Data Cleaning - Issues with applying clean to all elements of the dataframe - python

Hi I'm attempting my first ML project and am probably way out of my depth. I've been trying to clean the data ready to start NLP, and need to get rid of the punctuation and split the sentences down into single words. I can't seem to get the script to run on all rows in the column, it's only looking at the first line which is the name of the column. In this case 'description'.
I've put the code below that I've run to load the file and pics to show the output at each stage.
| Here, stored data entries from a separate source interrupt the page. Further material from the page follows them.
Lemma owes_less_insert pools k s s' : pools !! k = Some s →
  (∀ tok, stakeLiability s' tok ≤ stakeLiability s tok) → owes_less pools (<[k := s']> pools).
Proof.
  intros Hs Hl. split.
  - intros i Hi. rewrite lookup_insert. by case_decide.
  - intros tok. rewrite (stakeClaims_insert _ _ _ s) by done. specialize (Hl tok). lia.
Qed.

(** A handler of single requests that always succeeds, keeps an invariant and conserves. *)
Lemma eachTx_conserves {Md} handle (wf : Md → Prop) (inv : StakingPools → Prop)
    (hold : Hash → StakingPools → Z) (brings : Hash → Tx Md → Z) (txs : list (Tx Md)) pools :
  (∀ tx pools, inv pools → wf (tx_Metadata tx) →
    ∃ insts pools', handle tx pools = Ok (insts, pools') ∧ inv pools' ∧ Forall plain insts ∧
      ∀ tok, hold tok pools' + payouts tok insts = hold tok pools + brings tok tx) →
  inv pools → Forall (λ tx, wf (tx_Metadata tx)) txs →
  ∃ insts pools', eachTx handle txs pools = Ok (insts, pools') ∧ inv pools' ∧ Forall plain insts ∧
    ∀ tok, hold tok pools' + payouts tok insts =
      hold tok pools + list_sum (brings tok) txs.
Proof.
  intros Hh Hi Hw. revert pools Hi. induction Hw as [|tx txs Htx _ IH]; intros pools Hi.
  { eexists _, _. split; [done|]. split; [done|]. split; [apply Forall_nil_2|].
    intros tok. unfold payouts, list_sum. cbn. lia. }
  cbn [eachTx]. destruct (Hh tx pools Hi Htx) as (i1 & p1 & -> & Hi1 & L1 & H1). cbn [mbind outcome_bind].
  destruct (IH p1 Hi1) as (i2 & p2 & -> & Hi2 & L2 & H2). cbn [mbind outcome_bind].
  eexists _, _. split; [done|]. split; [done|]. split; [by apply Forall_app|]. intros tok. rewrite payouts_app, list_sum_cons.
  specialize (H1 tok). specialize (H2 tok). lia.
Qed.

(** ** Staking and unstaking conserve *)
Record wf_stake_request (md : StakingRequest) : Prop := {
  wsr_token : ∃ h, wf_hash h ∧ st_tokenID md = Hash_String h;
  wsr_nft : ∃ h, wf_hash h ∧ st_nftID md = Hash_String h;
  wsr_amount : in_u64 (st_tokenAmount md) }.

Definition stakeBrought (tok : Hash) (tx : Tx StakingRequest) : Z :=
  if decide (st_tokenID (tx_Metadata tx) = Hash_String tok) then st_tokenAmount (tx_Metadata tx) else 0.

Lemma decide_Hash_String {A} (h tok : Hash) (x y : A) :
  (if decide (Hash_String h = Hash_String tok) then x else y) = if decide (h = tok) then x else y.
Proof.
  case_decide as E; case_decide as E'; try done; [by apply (inj Hash_String) in E|congruence].
Qed.
(** An order that holds something is in both books, and can be replaced or removed. *)
Lemma trimmed_find id l l' i o : trimmed l l' → findOrder id l = Some (i, o) → ¬ spentOrder o →
  ∃ j, findOrder id l' = Some (j, o) ∧ ∀ o', trimmed (<[i := o']> l) (<[j := o']> l') ∧
    (spentOrder o' → trimmed (<[i := o']> l) (take j l' ++ drop (S j) l')).
Proof.
  intros H. revert i. induction H as [|a l l' H IH|a l l' Ha H IH]; intros i; cbn [findOrder]; [done|..].
  - destruct (String.eqb (ord_id a) id).
    + intros [= <- <-] _. exists O. split; [done|]. intros o'. by split; [|intros ?]; constructor.
    + destruct (findOrder id l) as [[i' o'']|]; [|done]. intros [= <- ->] Ho.
      destruct (IH i' eq_refl Ho) as (j & -> & Hj). exists (S j). split; [done|]. intros o'.
      destruct (Hj o') as [H1 H2]. cbn [insert list_insert take drop app]. split; [by constructor|].
      intros Hs. constructor. by apply H2.
  - destruct (String.eqb (ord_id a) id).
    + by intros [= <- <-] ?.
    + destruct (findOrder id l) as [[i' o'']|]; [|done]. intros [= <- ->] Ho.
      destruct (IH i' eq_refl Ho) as (j & -> & Hj). exists j. split; [done|]. intros o'.
      destruct (Hj o') as [H1 H2]. split; [by constructor|]. intros Hs. constructor; [done|by apply H2].
Qed.
(* ===== verification/StateAgreement.v ===== *)
(** The producer and the processor agree, continued: staking, contributions, NFTs,
    inscriptions and parameters, which concern more of the state than the pools; and trades.
    An accepted trade's instruction records the changes of the reserves, the changes of each
    order and the rewards of the pools; the processor applies them without trading again. *)
From S2P Require Import Prelude Hash RawDB Swap Order Reserve OrderBook Trade Reward TrackFee PdexUtils PoolPair Staking Params WeightedFee Instructions LiquidityProducer TradeProducer OrderProducer RewardProducer StakingProducer StateV2 Processor Market Solvency Agreement.

Local Open Scope Z_scope.

(** ** The record of a book

    What a trade enters for the orders of a book is exactly what it does to them: the book
    after the trade is the book before it with the recorded changes applied. *)
Definition addBalances (c : Z * Z) (o : Pdexv3Order) : Pdexv3Order :=
  SetToken1Balance (ord_token1Balance o + c.2) (SetToken0Balance (ord_token0Balance o + c.1) o).

Definition withChange (m : gmap string (Z * Z)) (o : Pdexv3Order) : Pdexv3Order :=
  addBalances (default (0, 0) (m !! ord_id o)) o.

Lemma addBalances_zero o : addBalances (0, 0) o = o.
Proof. destruct o. unfold addBalances, SetToken1Balance, SetToken0Balance. cbn. by rewrite !Z.add_0_r. Qed.

Lemma withChange_none m o : m !! ord_id o = None → withChange m o = o.
Proof. intros E. unfold withChange. rewrite E. apply addBalances_zero. Qed.

Lemma withChange_ids m (l : list Pdexv3Order) : ord_id <$> (withChange m <$> l) = ord_id <$> l.
Proof. rewrite <-list_fmap_compose. by apply list_fmap_ext. Qed.

(** One more change. *)
Lemma withChange_insert m id c (l : list Pdexv3Order) i o : NoDup (ord_id <$> l) → l !! i = Some o → ord_id o = id →
  m !! id = None →
  withChange (<[id := c]> m) <$> l = <[i := addBalances c o]> (withChange m <$> l).
Proof.
  intros Hd Hi <- Hm. apply list_eq. intros j. rewrite list_lookup_fmap.
  destruct (decide (i = j)) as [<-|Hne].
  - rewrite list_lookup_insert_eq by (rewrite length_fmap; by eapply lookup_lt_Some).
    rewrite Hi. cbn. unfold withChange. by rewrite lookup_insert_eq.
  - rewrite list_lookup_insert_ne by done. rewrite list_lookup_fmap.
    destruct (l !! j) as [x|] eqn:Hj; [|done]. cbn. unfold withChange.
    rewrite lookup_insert_ne; [done|]. intros E. apply Hne.
    eapply (NoDup_lookup _ i j (ord_id o) Hd); rewrite list_lookup_fmap, ?Hi, ?Hj; cbn; congruence.
Qed.

Lemma Match_applies d sell o buy remain c0 c1 o' : Match sell d o = (Ok (buy, remain, c0, c1), o') →
  ApplyBalanceChanges c0 c1 o = (Ok tt, o').
Proof.
  intros H. unfold Match in H. rewrite getS_bind in H.
  apply M_bind_Ok in H as (q & s1 & [_ <-]%pair_eq & H).
  apply M_bind_Ok in H as ([[b fs] rem] & o1 & Hx & H).
  assert (o1 = o) as ->.
  { clear H. inv_ok; done. }
  destruct (matchChanges d fs b) as [y0 y1].
  by apply M_bind_Ok in H as ([] & o2 & Hcall & [= <- <- <- <- <-]).
Qed.

(** The changes entered so far, and the orders they belong to. *)
Record recorded (l : list Pdexv3Order) (b : Orderbook) (oc : gmap string (Z * Z)) : Prop := {
  rc_book : orders b = withChange oc <$> l;
  rc_orders : ∀ id c, oc !! id = Some c → ∃ i o, l !! i = Some o ∧ ord_id o = id ∧
    ApplyBalanceChanges c.1 c.2 o = (Ok tt, addBalances c o) }.

(** An order that has been changed is not matched again. *)
Definition matched_once (d : Z) (b : Orderbook) (oc : gmap string (Z * Z)) : Prop :=
  ∀ o, o ∈ orders b → is_Some (oc !! ord_id o) → CanMatch o d ≠ Ok true.

Lemma orderStep_recorded d sell0 p0 b0 l h o s s' : dir_ok d → in_u64 sell0 →
  trading d sell0 p0 b0 s → NoDup (ord_id <$> l) → recorded l (pt_book s) (pt_orderChanges s) →
  matched_once d (pt_book s) (pt_orderChanges s) →
  orders (pt_book s) !! h = Some o → wf_order o → CanMatch o d = Ok true →
  orderStep overwriteChange d h (ord_id o) o s = Ok s' →
  recorded l (pt_book s') (pt_orderChanges s') ∧
  (pt_sellAmountRemain s' ≠ 0 → matched_once d (pt_book s') (pt_orderChanges s')).
Proof.
  intros Hd Hs0 [] Hdi [Hb Ho] Hm Hat Hwo Hcan Hstep. unfold orderStep in Hstep.
  apply outcome_bind_Ok in Hstep as ([[[[buy rem] c0] c1] o'] & Hrun & Hstep).
  apply runM_Ok in Hrun. unfold in_u64 in Hs0. destruct (add64 _ buy <? _); [done|]. injection Hstep as <-.
  edestruct Match_matched as [? ? ? ? ? ? ? ? ? ? Hdrain];
    [exact Hd|exact Hwo| |exact Hrun|]; [unfold in_u64; lia|].
  pose proof (Match_applies _ _ _ _ _ _ _ _ Hrun) as Happ.
  assert (Eo' : o' = addBalances (c0, c1) o) by (by apply ApplyBalanceChanges_ok in Happ as (_ & _ & _ & ->)).
  assert (Hnone : pt_orderChanges s !! ord_id o = None).
  { destruct (pt_orderChanges s !! ord_id o) eqn:E; [|done]. destruct (Hm o); [|by eexists|done].
    by eapply list_elem_of_lookup_2. }
  assert (Hl : l !! h = Some o).
  { pose proof Hat as Hat'. rewrite Hb, list_lookup_fmap in Hat'. apply fmap_Some in Hat' as (x & Hx & ->).
    rewrite Hx. f_equal. symmetry. by apply withChange_none. }
  cbn [pt_book pt_orderChanges putOrder Orderbook_iterator orders pt_sellAmountRemain overwriteChange].
  split; [split|].
  - cbn [orders]. rewrite (withChange_insert _ _ _ _ h o), <-Hb, Eo'; done.
  - intros id c. rewrite lookup_insert. case_decide as E; [|apply Ho]. intros [= <-]. exists h, o.
    split; [done|]. split; [done|]. rewrite Eo' in Happ. exact Happ.
  - intros Hr x (j & Hj)%list_elem_of_lookup Hx. cbn [orders] in Hj.
    apply list_lookup_insert_Some in Hj as [(<- & -> & _)|(Hne & Hj)].
    + rewrite CanMatch_drained; [done..|]. destruct Hdrain as [-> _]; lia.
    + apply Hm; [by eapply list_elem_of_lookup_2|]. rewrite lookup_insert_ne in Hx; [done|].
      intros E. apply Hne. assert (Hids : NoDup (ord_id <$> orders (pt_book s))) by (by rewrite Hb, withChange_ids).
      eapply (NoDup_lookup _ h j (ord_id o) Hids); rewrite list_lookup_fmap, ?Hat, ?Hj; cbn; congruence.
Qed.

Lemma poolLoop_recorded d sell0 p0 b0 l fuel s s' : dir_ok d → in_u64 sell0 →
  trading d sell0 p0 b0 s → NoDup (ord_id <$> l) → recorded l (pt_book s) (pt_orderChanges s) →
  matched_once d (pt_book s) (pt_orderChanges s) →
  poolLoop fuel overwriteChange d s = Ok s' → recorded l (pt_book s') (pt_orderChanges s').
Proof.
  intros Hd Hs0. revert s. induction fuel as [|fuel IH]; intros s Htr Hdi Hrec Hm Hrun; [done|].
  cbn [poolLoop] in Hrun. destruct (next_returns (pt_book s) d (tr_book _ _ _ _ _ Htr) Hd) as [next Hn].
  rewrite Hn in Hrun.
  apply outcome_bind_Ok in Hrun as (order & Hder & Hrun).
  apply outcome_bind_Ok in Hrun as (s1 & Hps & Hrun).
  destruct (poolStep_trading _ _ _ _ _ _ _ Hd Hs0 Htr Hps) as (Htr1 & Hbk & Hnone).
  assert (Hoc : pt_orderChanges s1 = pt_orderChanges s).
  { unfold poolStep in Hps. apply outcome_bind_Ok in Hps as ([[[[? ?] ?] ?] ?] & _ & Hps).
    destruct (_ <? _); [done|]. by injection Hps as <-. }
  rewrite <-Hbk, <-Hoc in Hrec, Hm.
  destruct (pt_sellAmountRemain s1 =? 0) eqn:E1; [by injection Hrun as <-|].
  destruct next as [[h id]|]; cbn [derefOrder] in Hder; [|injection Hder as <-; rewrite Hnone in E1; done].
  destruct (next_order _ _ _ _ (tr_book _ _ _ _ _ Htr) Hd Hn) as (o & Hat & <- & Hwo & Hcan).
  rewrite Hat in Hder. injection Hder as <-.
  apply outcome_bind_Ok in Hrun as (s2 & Hos & Hrun). rewrite <- Hbk in Hat.
  destruct (orderStep_recorded d sell0 p0 b0 l h o s1 s2 Hd Hs0 Htr1 Hdi Hrec Hm Hat Hwo Hcan Hos) as [Hrec2 Hm2].
  destruct (orderStep_trading _ _ _ _ _ _ _ _ _ _ Hd Hs0 Htr1 Hat Hwo Hcan Hos) as [Htr2 _].
  destruct (pt_sellAmountRemain s2 =? 0) eqn:E2; [by injection Hrun as <-|].
  apply (IH s2); try done. apply Hm2. lia.
Qed.

Lemma enterPool_recorded d p b sell : recorded (orders b) (pt_book (enterPool p b sell ∅))
  (pt_orderChanges (enterPool p b sell ∅)) ∧
  matched_once d (pt_book (enterPool p b sell ∅)) (pt_orderChanges (enterPool p b sell ∅)).
Proof.
  cbn. split; [split|].
  - symmetry. rewrite <-(list_fmap_id (orders b)) at 2. apply list_fmap_ext. intros _ o _. by apply withChange_none.
  - done.
  - intros o _ [x Hx]. done.
Qed.

(** ** The processor's book *)
Lemma trimmed_ids l l' id : trimmed l l' → id ∈ ord_id <$> l' → id ∈ ord_id <$> l.
Proof. induction 1; cbn [fmap list_fmap]; set_solver. Qed.

Lemma trimmed_NoDup l l' : trimmed l l' → NoDup (ord_id <$> l) → NoDup (ord_id <$> l').
Proof.
  induction 1 as [|o l l' H IH|o l l' _ H IH]; cbn [fmap list_fmap]; [done|..]; intros [Hn Hd]%NoDup_cons.
  - apply NoDup_cons. split; [|by apply IH]. intros Hin. apply Hn. by eapply trimmed_ids.
  - by apply IH.
Qed.

Lemma findOrder_lookup l i o : NoDup (ord_id <$> l) → l !! i = Some o → findOrder (ord_id o) l = Some (i, o).
Proof.
  intros Hd Hi. pose proof (findOrder_middle (take i l) (drop (S i) l) o) as H.
  rewrite take_drop_middle in H by done. rewrite (H Hd), length_take_le; [done|].
  apply lookup_lt_Some in Hi. lia.
Qed.

Lemma lastOrder_none id l : id ∉ ord_id <$> l → lastOrder id l = None.
Proof.
  induction l as [|a l IH]; cbn [lastOrder fmap list_fmap]; [done|]. intros [Hne Hn]%not_elem_of_cons.
  rewrite IH by done. by destruct (String.eqb_spec (ord_id a) id).
Qed.

Lemma lastOrder_find id l i o : NoDup (ord_id <$> l) → findOrder id l = Some (i, o) →
  lastOrder id l = Some i ∧ l !! i = Some o.
Proof.
  intros Hd Hf. split; [|by apply findOrder_spec in Hf as [? _]]. revert i Hd Hf.
  induction l as [|a l IH]; cbn [lastOrder findOrder fmap list_fmap]; [done|]. intros i [Hn Hd]%NoDup_cons.
  destruct (String.eqb_spec (ord_id a) id) as [<-|Hne].
  - intros [= <- <-]. by rewrite lastOrder_none.
  - destruct (findOrder id l) as [[i' o']|]; [|done]. intros [= <- <-]. by rewrite (IH i').
Qed.

(** A change that takes something from the order it belongs to. *)
Definition takes (c : Z * Z) (o : Pdexv3Order) : Prop :=
  ApplyBalanceChanges c.1 c.2 o = (Ok tt, addBalances c o) ∧ (c.1 < 0 ∨ c.2 < 0).

Lemma takes_not_spent c o : takes c o → ¬ spentOrder o.
Proof.
  intros [Ha Hneg] [E0 E1]. apply ApplyBalanceChanges_ok in Ha as (_ & H0 & H1 & _).
  unfold in_u64 in *. lia.
Qed.

Lemma applyOrderChanges_trimmed (changes : list (string * (Z * Z))) m l l' :
  NoDup (ord_id <$> l) → NoDup changes.*1 → (∀ id, id ∈ changes.*1 → m !! id = None) →
  Forall (λ ic, ∃ i o, l !! i = Some o ∧ ord_id o = ic.1 ∧ takes ic.2 o) changes →
  trimmed (withChange m <$> l) l' →
  ∃ l'', applyOrderChanges changes l' = Ok l'' ∧
    trimmed (withChange (list_to_map changes ∪ m) <$> l) l''.
Proof.
  intros Hdl. revert m l'. induction changes as [|[id c] changes IH]; intros m l' Hd Hm Hch Ht.
  { exists l'. split; [done|]. cbn. by rewrite map_empty_union. }
  cbn [fmap list_fmap fst] in Hd, Hm. apply NoDup_cons in Hd as [Hn Hd].
  apply Forall_cons in Hch as [(i & o & Hi & Eid & Htk) Hch]. cbn [fst snd] in Eid, Htk.
  assert (Hmid : m !! id = None) by (apply Hm; left).
  assert (Hcur : (withChange m <$> l) !! i = Some o).
  { rewrite list_lookup_fmap, Hi. cbn. by rewrite withChange_none by (by rewrite Eid). }
  assert (Hids : NoDup (ord_id <$> (withChange m <$> l))) by (by rewrite withChange_ids).
  pose proof (findOrder_lookup _ _ _ Hids Hcur) as Hf. rewrite Eid in Hf.
  destruct (trimmed_find _ _ _ _ _ Ht Hf (takes_not_spent _ _ Htk)) as (j & Hj & Hput).
  destruct (lastOrder_find _ _ _ _ (trimmed_NoDup _ _ Ht Hids) Hj) as [Hlast Hlj].
  cbn [applyOrderChanges]. rewrite Hlast, Hlj. destruct Htk as [Happ _]. unfold runM. rewrite Happ.
  cbn [mbind outcome_bind snd].
  destruct (IH (<[id := c]> m) (<[j := addBalances c o]> l') Hd) as (l'' & -> & Hl''); [|done| |].
  - intros id' Hin. rewrite lookup_insert_ne by (intros ->; done). apply Hm. by right.
  - rewrite (withChange_insert m id c l i o) by done. apply Hput.
  - exists l''. split; [done|]. cbn [list_to_map foldr]. fold (list_to_map (M := gmap string (Z * Z)) changes).
    rewrite <-insert_union_l, insert_union_r; [done|]. by apply not_elem_of_list_to_map.
Qed.

Lemma applyOrderChanges_recorded l l' b oc : NoDup (ord_id <$> l) → trimmed l l' → recorded l b oc →
  (∀ id c, oc !! id = Some c → c.1 < 0 ∨ c.2 < 0) →
  ∃ l'', applyOrderChanges (map_to_list oc) l' = Ok l'' ∧ trimmed (orders b) l''.
Proof.
  intros Hd Ht [Hb Ho] Hneg.
  destruct (applyOrderChanges_trimmed (map_to_list oc) ∅ l l' Hd) as (l'' & E & Hl).
  - apply NoDup_fst_map_to_list.
  - done.
  - apply Forall_forall. intros [id c] Hin%elem_of_map_to_list. destruct (Ho _ _ Hin) as (i & o & ? & ? & ?).
    exists i, o. split; [done|]. split; [done|]. split; [done|]. by eapply Hneg.
  - replace (withChange ∅ <$> l) with l; [done|]. rewrite <-(list_fmap_id l) at 1.
    apply list_fmap_ext. intros _ o _. symmetry. by apply withChange_none.
  - exists l''. split; [done|]. by rewrite Hb, <-(list_to_map_to_list oc), <-(map_union_empty (list_to_map _)).
Qed.

(** The owners of the orders a trade changed are the same in both books. *)
Lemma NftIDs_lookup l o : NoDup (ord_id <$> l) → o ∈ l →
  Orderbook_NftIDs (mkOrderbook l) !! ord_id o = Some (Hash_String (ord_nftID o)).
Proof.
  unfold Orderbook_NftIDs. cbn [orders]. induction l as [|x l IH] using rev_ind; [set_solver|].
  rewrite fmap_app, foldl_app. cbn [fmap list_fmap foldl]. intros (Hd & Hx & _)%NoDup_app Hin.
  apply elem_of_app in Hin as [Hin|Hin].
  - rewrite lookup_insert_ne; [by apply IH|]. intros E. apply (Hx (ord_id o)); [|rewrite E; by left].
    apply list_elem_of_fmap. by exists o.
  - apply list_elem_of_singleton in Hin as ->. by rewrite lookup_insert_eq.
Qed.
Lemma addLiquidity_mirrors used n txs :
  Forall (λ tx, wf_request (tx_Metadata tx)) txs → NoDup (tx_Hash <$> txs) →
  Forall (λ tx, tx_Hash tx ∉ used) txs →
  mirrors false trims (early used txs n) (late (used ∪ hashes txs) n) n n (addLiquidityStep txs beaconHeight).
Proof.
  intros Htxs Hnd Hfr. eapply mirrors_quiet; [by apply (addLiquidity_moves beaconHeight)|].
  intros R s insts s' t -> [[Hm Hwt Hpar _ _] _] [[Ho Hna Hf Hi] Hk Hnum] E [Hag Hw Hp Hst Hnf Hn].
  unfold addLiquidityStep in E. apply outcome_bind_Ok in E as ([[i ps'] w'] & E & [= <- <-]).
  pose proof (we_pools _ (wa_exchange _ (wm_accounts _ Hm))) as Hwp.
  destruct (addLiquidity_follows GetInscriptionTokenID beaconHeight (λ _, trimmed) (nftIDs s) (params s) txs
    (poolPairs s) (waitingContributions s) i ps' w') as (HF & Hna' & Hf'); try done.
  { intros _. exact trimmed_nil. }
  { eapply Forall_impl; [exact Hfr|]. intros tx Htx. by apply Hf. }
  { intros k x Hx. by destruct (so_rewards _ _ Hpar k x Hx). }
  destruct (addLiquidity_spec (nftIDs s) (params s) beaconHeight txs (poolPairs s) (waitingContributions s))
    as (i2 & p2 & w2 & E2 & _ & _ & Hch & _); [done..|].
  rewrite E in E2. injection E2 as <- <- <-.
  destruct (HF t Hag Hw Hp) as (qs' & d' & P & Hag').
  split; [split; [split|done]|].
  - by eapply pool_changed_listed.
  - done.
  - intros tx Htx. apply not_elem_of_union in Htx as [Hu Hh]. apply Hf'; [|by apply Hf].
    intros Hin. apply Hh. by apply elem_of_list_to_set.
  - intros tx id p o Htx Hp' Hin. apply not_elem_of_union in Htx as [Hu _].
    destruct (pool_changed_orders _ _ _ _ _ Hch Hp' Hin) as (q & Hq & Eb). eapply Hi; [done..|by rewrite Eb].
  - exists (with_pools qs' (with_waiting w' (with_deleted d' t))). split; [done|]. by split.
Qed.

Section late.
Context (used : gset Hash) (n : Z).
Abbreviation J := (late used n).

Lemma staking_mirrors txs : Forall (λ tx, wf_stake_request (tx_Metadata tx)) txs →
  mirrors false trims J J n n (λ s, onStakings (λ pools, staking txs (nftIDs s) pools beaconHeight) s).
Proof.
  intros Htxs. apply (mirrors_stakings _ _ _ _ _ _ _ _ (λ s pools, staking txs (nftIDs s) pools beaconHeight)
    (staking_moves 0 beaconHeight txs Htxs)); [apply late_stays|].
  intros s insts st' Hr. by apply staking_follows.
Qed.

Lemma addOrder_mirrors counts txs : Forall (λ tx, wf_order_request (tx_Metadata tx)) txs →
  mirrors false trims J J n n (addOrderStep txs counts).
Proof.
  intros Htxs R s insts s' t -> Hr HJ E [Hag Hw Hp Hst Hnf Hn].
  unfold addOrderStep in E. apply outcome_bind_Ok in E as ([i c] & E & [= <- <-]). split; [done|].
  destruct (addOrder_agrees GetInscriptionTokenID beaconHeight (λ _, trimmed) (poolPairs s) i t)
    as (qs' & P & Hag'); [by eapply addOrder_placed|by eapply addOrder_inert|done|].
  exists (with_pools qs' t). split; [done|]. by split.
Qed.

Lemma mintPDEXGenesis_mirrors addr shard height :
  mirrors false anyBooks J J n n (mintPDEXGenesisStep addr (Ok shard) height beaconHeight).
Proof.
  eapply mirrors_quiet; [apply mintPDEXGenesis_moves|]. intros R s insts s' t _ Hr HJ E Hag.
  unfold mintPDEXGenesisStep in E. destruct (beaconHeight =? height).
  - injection E as <- <-. split; [done|]. by exists t.
  - injection E as <- <-. split; [done|]. by exists t.
Qed.

Lemma mintReward_agrees amount lm R m s insts s' t : in_u64 amount → ready false s → J s →
  mintRewardStep amount lm s = Ok (insts, s') → agrees R m s t →
  J s' ∧ ∃ t', process insts t = Ok t' ∧ agrees R m s' t'.
Proof.
  intros Ha [[[Hwm Hside] _ Hpar _ _] _] HJ E [Hag Hw Hp Hst Hnf Hn].
  unfold mintRewardStep in E. destruct (0 <? amount).
  - unfold onPools in E. apply outcome_bind_Ok in E as ([i ps'] & E & [= <- <-]).
    destruct (mintReward_spec PRVCoinID amount (params s) (poolPairs s) lm Hwm)
      as (i2 & p2 & E2 & _ & Hch & _); [|done|apply Hpar..|].
    { intros id p Hid. apply (wd_making _ (Hside _ _ Hid)). }
    rewrite E in E2. injection E2 as <- <-.
    destruct (mintReward_follows GetInscriptionTokenID beaconHeight R _ _ _ _ _ _ _ (so_mining _ _ Hpar) E t Hag)
      as (qs' & P & Hag').
    split; [by apply (late_stays used n s HJ), reward_changed_names|].
    exists (with_pools qs' t). split; [done|]. by split.
  - injection E as <- <-. split; [done|]. by exists t.
Qed.

Lemma mintReward_mirrors amount lm : in_u64 amount → mirrors false anyBooks J J n n (mintRewardStep amount lm).
Proof.
  intros Ha. eapply mirrors_quiet; [by apply mintReward_moves|]. intros R s insts s' t _. by apply mintReward_agrees.
Qed.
Any help would be much appreciated.
def load_user_info():
userdata = pd.read_csv('userinfo.csv')
return userdata
Output from head command
Creation of dataframe
Cleaning the data to remove punctuation etc
import re
import string
def clean_text_round1(df):
text = text.lower()
text = re.sub('[%s] ' % re.escape(string.punctuation), ' ', df)
text = re.sub('\w*\d\w*', ' ', df)
replace_no_space = re.compile('\.)|(\;)|(\:)|(\!)|(\')|(\?)|(\,)|(\")|(\|)|(\()|(\))|(\[)|(\])|(\%)|(\$)|(\<)|(\>)|(\{)|(\})')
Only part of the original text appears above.